Installing libraries into a sub-directory workstation/:

make MNK="5 25" ALPHA=1 BETA=0 PRECISION=1 OPT=3 AVX=1 \
OFFLOAD=1 KNC=1 \
PREFIX=workstation/ install-minimal

Build SpecFEM example code

For default CPU host:

cd sample/specfem
make

For Knights Corner (KNC):

cd sample/specfem
make KNC=1

Additionally, adding some specific Fortran compiler flags, for example:

cd sample/specfem
make FCFLAGS="-O3 -fopenmp" [...]

Note that steps 1 and 2 could be shortened by specifying a "specfem" make target in the LIBXSMM root directory:

make MNK="5 25" ALPHA=1 BETA=0 PRECISION=1 OPT=3 AVX=1 specfem

For Knights Corner, this would need two steps:

make MNK="5 25" ALPHA=1 BETA=0 PRECISION=1 OPT=3 AVX=1 OFFLOAD=1 KNC=1
make OPT=3 specfem_mic

Run the Performance Test

For default CPU host:

./specfem.sh

For Knights Corner (KNC):

./specfem.sh -mic

Results

Using Intel Compiler suite: icpc 15.0.2, icc 15.0.2, and ifort 15.0.2.
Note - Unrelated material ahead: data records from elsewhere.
(* ===== verification/CertDeletion.v ===== *)
(** * Deleting a certificate (internal/controller/deletion.go) *)
From S2P Require Import Prelude GoString GoTime Api GoError Cloud KubeLib Effects Naming Tokens Bundle Issuer.
From S2P Require Import CertStatus Samples CertUpload CertRetention.

#[local] Open Scope prog_scope.

(** ** Definitions *)

Definition requeueDeletionWait : duration := 2 * second.
Definition cleanupAbandonedMessage : string :=
  "gave up deleting the CAS certificates after the cleanup grace period; see operator logs for the leaked certificate IDs".
Definition secretDeletionSkippedMessage : string :=
  "Secret 不属于本 CR（cert-manager.io/certificate-name 指向别的 Certificate），跳过删除".

(** [!t.IsZero()] of a deletion timestamp *)
Definition is_deleting (m : ObjectMeta) : bool := negb (timep_is_zero (om_deletion m)).

Definition activeBindingNames (bindings : list AliyunCertificateBinding) : list string :=
  ab_name <$> List.filter (fun b => negb (is_deleting (ab_meta b))) bindings.

(** [shouldAbandonCleanup] of binding_deletion.go, shared by both controllers *)
Definition shouldAbandonCleanup (policy : string) (elapsed grace : duration) : bool :=
  negb (String.eqb policy CleanupPolicyBlock) && (grace <=? elapsed)%Z.

Definition remainingCertIDs (ac : AliyunCertificate) : list Z :=
  let ids o := match o with Some id => [id] | None => [] end in
  ids (c ← as_current (ac_status ac); gen_cert_id c)
  ++ flat_map (fun h => ids (gen_cert_id h)) (as_history (ac_status ac)).

(** a nil dereference: the manager recovers the panic into an error *)
Definition panicked : Result := (0%Z, Some (EText "panic: nil pointer dereference")).

Section deletion.
  Context `{K : KubeLib} (r : CertReconciler).
Lemma reconcileIssued_honest ac orig cert st h : same_ready (ac, orig) -> hwp h (reconcileIssued r ac orig cert st) any.
Proof.
  intros Hs. unfold reconcileIssued. twp_step.
  apply (hwp_silent _ _ (fun _ => True)); [|apply returns_True|].
  { eapply all_calls_mono; [|apply loadMaterial_calls]. by intros ? ->. }
  intros [me|b] h1 _; cbn zeta.
  { twp_step. apply (hwp_silent _ _ (fun _ => True)); [by destruct (String.eqb _ _)|apply returns_True|].
    intros _ h2 _. apply hwp_patch_return, honest_aggregate. }
  match goal with |- hwp _ (bind (probe_step _ ?a _ _) _) _ => assert (Hs1 : same_ready (a, orig)) end.
  { destruct st; [done|by apply same_ready_set]. }
  revert Hs1. generalize (if st then ac else setCondition ac ConditionIssued CondTrue ReasonReady "Secret 通过校验").
  intros ac1 Hs1. twp_step.
  apply (twp_post _ _ _ _ (fun res _ => match res with inr st => same_ready st | inl _ => True end)).
  { unfold probe_step. twp_step. eapply (hwp_silent _ _ _ _ (probeCAS_no_patch _ _) (probeCAS_conds _ _)).
    intros [m ac2] h2 Hc. assert (Hs2 : same_ready (ac2, orig)) by (by eapply same_ready_conds).
    destruct m as [e|[]]; unfold noteProbeFailure, Event; repeat twp_step; [done| |done].
    apply hwp_patch; [by apply honest_same|]. by intros [e|ac3] h'. }
  intros [res|[ac2 orig2]] h2 Hs2; [done|]. twp_step. eapply twp_post; [by apply ensureUploaded_honest|].
  intros [[e|ch] [ac3 orig3]] h3 Hs3; [apply handleCloudError_honest|]. cbn zeta. twp_step.
  eapply (hwp_silent _ _ _ _ (reclaim_no_patch _) (returns_True _)).
  intros [[e|] ac4] h4 _; [apply handleReclaimError_honest|]. apply hwp_patch_return, honest_aggregate.
Qed.
Lemma find_same visit hint s : same_cas s (FakeCAS.FindUploaded visit hint s).2.
Proof.
  destruct (FakeCAS.Find_same visit hint s) as (E1 & E2 & E3 & E4). destruct (FakeCAS.Find_faults visit hint s) as (_ & E5 & _).
  split; [done|]. split; [done|]. intros [Hw Hu Hf Hc]. split; [by apply (FakeCAS.wf_same s)|congruence|by rewrite E5, Hf|].
  unfold FakeCAS.FindUploaded. by destruct (FakeCAS.pop _) as [[e|] q].
Qed.

(** a name that is taken is reported as a duplicate; otherwise an upload lands *)
Lemma upload_lands name cert key token s :
  answers s -> room 1 s -> owned s name token ->
  let r := (FakeCAS.Upload name cert key token s).1 in let s' := (FakeCAS.Upload name cert key token s).2 in
  (exists id, r = inr id /\ landed s s' name id) \/
  (r = inl FakeCAS.ErrDuplicateName /\ same_cas s s' /\ exists id, cert_named s name id).
Proof.
  cbn zeta. intros [Hwf Hu Hf Hc] Hroom Ho. assert (Hmax : (FakeCAS.nextID s < int64_max)%Z) by (unfold room in Hroom; lia).
  pose proof (FakeCAS.Upload_wf name cert key token s Hwf Hmax) as Hwf'. pose proof (FakeCAS.wf_next s Hwf) as Hn.
  revert Hwf'. unfold FakeCAS.Upload. rewrite Hu. cbn [FakeCAS.pop]. cbn [FakeCAS.byToken FakeCAS.certs].
  destruct (if String.eqb token "" then None else FakeCAS.byToken s !! token) as [id|] eqn:Et; cbn [fst snd]; intros Hwf'.
  - left. exists id. split; [done|]. assert (Hb : FakeCAS.byToken s !! token = Some id) by by destruct (String.eqb token "").
    destruct (FakeCAS.wf_index s Hwf token id Hb) as (_ & x & Hx & Ex).
    split; cbn; [by split|lia|done| |left]; exists x; (split; [done|by apply (Ho id)]).
  - destruct (FakeCAS.name_taken name (FakeCAS.certs s)) eqn:En; cbn [fst snd] in *.
    + right. split; [done|]. apply FakeCAS.name_taken_spec in En as (id & x & Hx & Ex).
      split; [|by exists id, x]. split; [done|]. split; [done|]. by split.
    + left. cbn [FakeCAS.failAfterCommit]. rewrite Hc. eexists. split; [reflexivity|].
      assert (Ei : int64_incr (FakeCAS.nextID s) = (FakeCAS.nextID s + 1)%Z) by (apply int64_incr_lt; lia).
      split; cbn; rewrite ?Ei; [split; cbn; rewrite ?Ei; done|lia| | |by right].
      * intros i x Hx. rewrite lookup_insert_ne; [done|]. apply (FakeCAS.wf_id s Hwf) in Hx as [_ Hx]. lia.
      * eexists. by rewrite lookup_insert_eq.
Qed.
Lemma env_get c0 h cl d x : fake_env visit c0 h (OGetCustomDomain cl d) x ->
  x = (FakeFC3.GetCustomDomain d (cl_fc3 (cloud_after visit c0 h))).1 /\
  cloud_after visit c0 (Ev (OGetCustomDomain cl d) x :: h) = after_get d (cloud_after visit c0 h).
Proof. unfold fake_env, after_get. cbn. unfold cloud_next. cbn. by destruct (FakeFC3.GetCustomDomain _ _). Qed.

Lemma env_update c0 h cl d i x : fake_env visit c0 h (OUpdateCustomDomain cl d i) x ->
  x = (FakeFC3.UpdateCustomDomain d (Some i) (cl_fc3 (cloud_after visit c0 h))).1 /\
  cloud_after visit c0 (Ev (OUpdateCustomDomain cl d i) x :: h) = after_update d i (cloud_after visit c0 h).
Proof. unfold fake_env, after_update. cbn. unfold cloud_next. cbn. by destruct (FakeFC3.UpdateCustomDomain _ _ _). Qed.

Lemma after_get_cell d c k : cell (after_get d c) k = cell c k.
Proof. apply cell_set_fc3; [apply fc3_account_get|apply FakeFC3.get_domains]. Qed.

Lemma after_get_calm d c : calm c -> calm (after_get d c) /\
  (FakeFC3.GetCustomDomain d (cl_fc3 c)).1 =
    match FakeFC3.domains (cl_fc3 c) !! d with
    | Some x => inr (FakeFC3.shown_domain (FakeFC3.accountID (cl_fc3 c)) x)
    | None => inl FakeFC3.ErrDomainNotFound
    end.
Proof.
  intros (Hg & Hu & Ha & Hf & Hc). unfold calm, after_get, FakeFC3.GetCustomDomain. cbn. rewrite Hg. cbn.
  by destruct (FakeFC3.domains (cl_fc3 c) !! d).
Qed.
Sandy Bridge - Intel(R) Xeon(R) CPU E5-2670 0 @ 2.60GHz

Library compilation by (root directory):

make MNK="5 25" ALPHA=1 BETA=0 PRECISION=1 OPT=3 AVX=1

Single threaded example run:

cd sample/specfem
make; OMP_NUM_THREADS=1 ./specfem.sh

Output:

===============================================================
average over           15 repetitions
 timing with Deville loops    =   0.1269
 timing with unrolled loops   =   0.1737 / speedup =   -36.87 %
 timing with LIBXSMM dispatch =   0.1697 / speedup =   -33.77 %
 timing with LIBXSMM prefetch =   0.1611 / speedup =   -26.98 %
 timing with LIBXSMM static   =   0.1392 / speedup =    -9.70 %
===============================================================

Haswell - Intel(R) Xeon(R) CPU E5-2680 v3 @ 2.50GHz

Library compilation by (root directory):

make MNK="5 25" ALPHA=1 BETA=0 PRECISION=1 OPT=3 AVX=2

Single threaded example run:

cd sample/specfem
make; OMP_NUM_THREADS=1 ./specfem.sh

Output:

===============================================================
average over           15 repetitions
 timing with Deville loops    =   0.1028
 timing with unrolled loops   =   0.1385 / speedup =   -34.73 %
 timing with LIBXSMM dispatch =   0.1408 / speedup =   -37.02 %
 timing with LIBXSMM prefetch =   0.1327 / speedup =   -29.07 %
 timing with LIBXSMM static   =   0.1151 / speedup =   -11.93 %
===============================================================

Multi-threaded example run:

cd sample/specfem
make OPT=3; OMP_NUM_THREADS=24 ./specfem.sh

Output:

OpenMP information:
  number of threads =           24

[...]

===============================================================
average over           15 repetitions
 timing with Deville loops    =   0.0064
 timing with unrolled loops   =   0.0349 / speedup =  -446.71 %
 timing with LIBXSMM dispatch =   0.0082 / speedup =   -28.34 %
 timing with LIBXSMM prefetch =   0.0076 / speedup =   -19.59 %
 timing with LIBXSMM static   =   0.0068 / speedup =    -5.78 %
===============================================================

Knights Corner - Intel Xeon Phi B1PRQ-5110P/5120D

Library compilation by (root directory):

make MNK="5 25" ALPHA=1 BETA=0 PRECISION=1 OPT=3 OFFLOAD=1 KNC=1

Multi-threaded example run:

cd sample/specfem
make FCFLAGS="-O3 -fopenmp -warn" OPT=3 KNC=1; ./specfem.sh -mic

Output:

OpenMP information:
  number of threads =          236

[...]

===============================================================
average over           15 repetitions
 timing with Deville loops    =   0.0164
 timing with unrolled loops   =   0.6982 / speedup = -4162.10 %
 timing with LIBXSMM dispatch =   0.0170 / speedup =    -3.89 %
 timing with LIBXSMM static   =   0.0149 / speedup =     9.22 %
===============================================================

Matrix Transpose (TCOPY)

Overview

This code sample aims to benchmark the performance of matrix transposes. The C/C++ and FORTRAN sample code differ slightly with the C/C++ code sample offering a richer set of command line options as well as build settings available inside of the translation unit.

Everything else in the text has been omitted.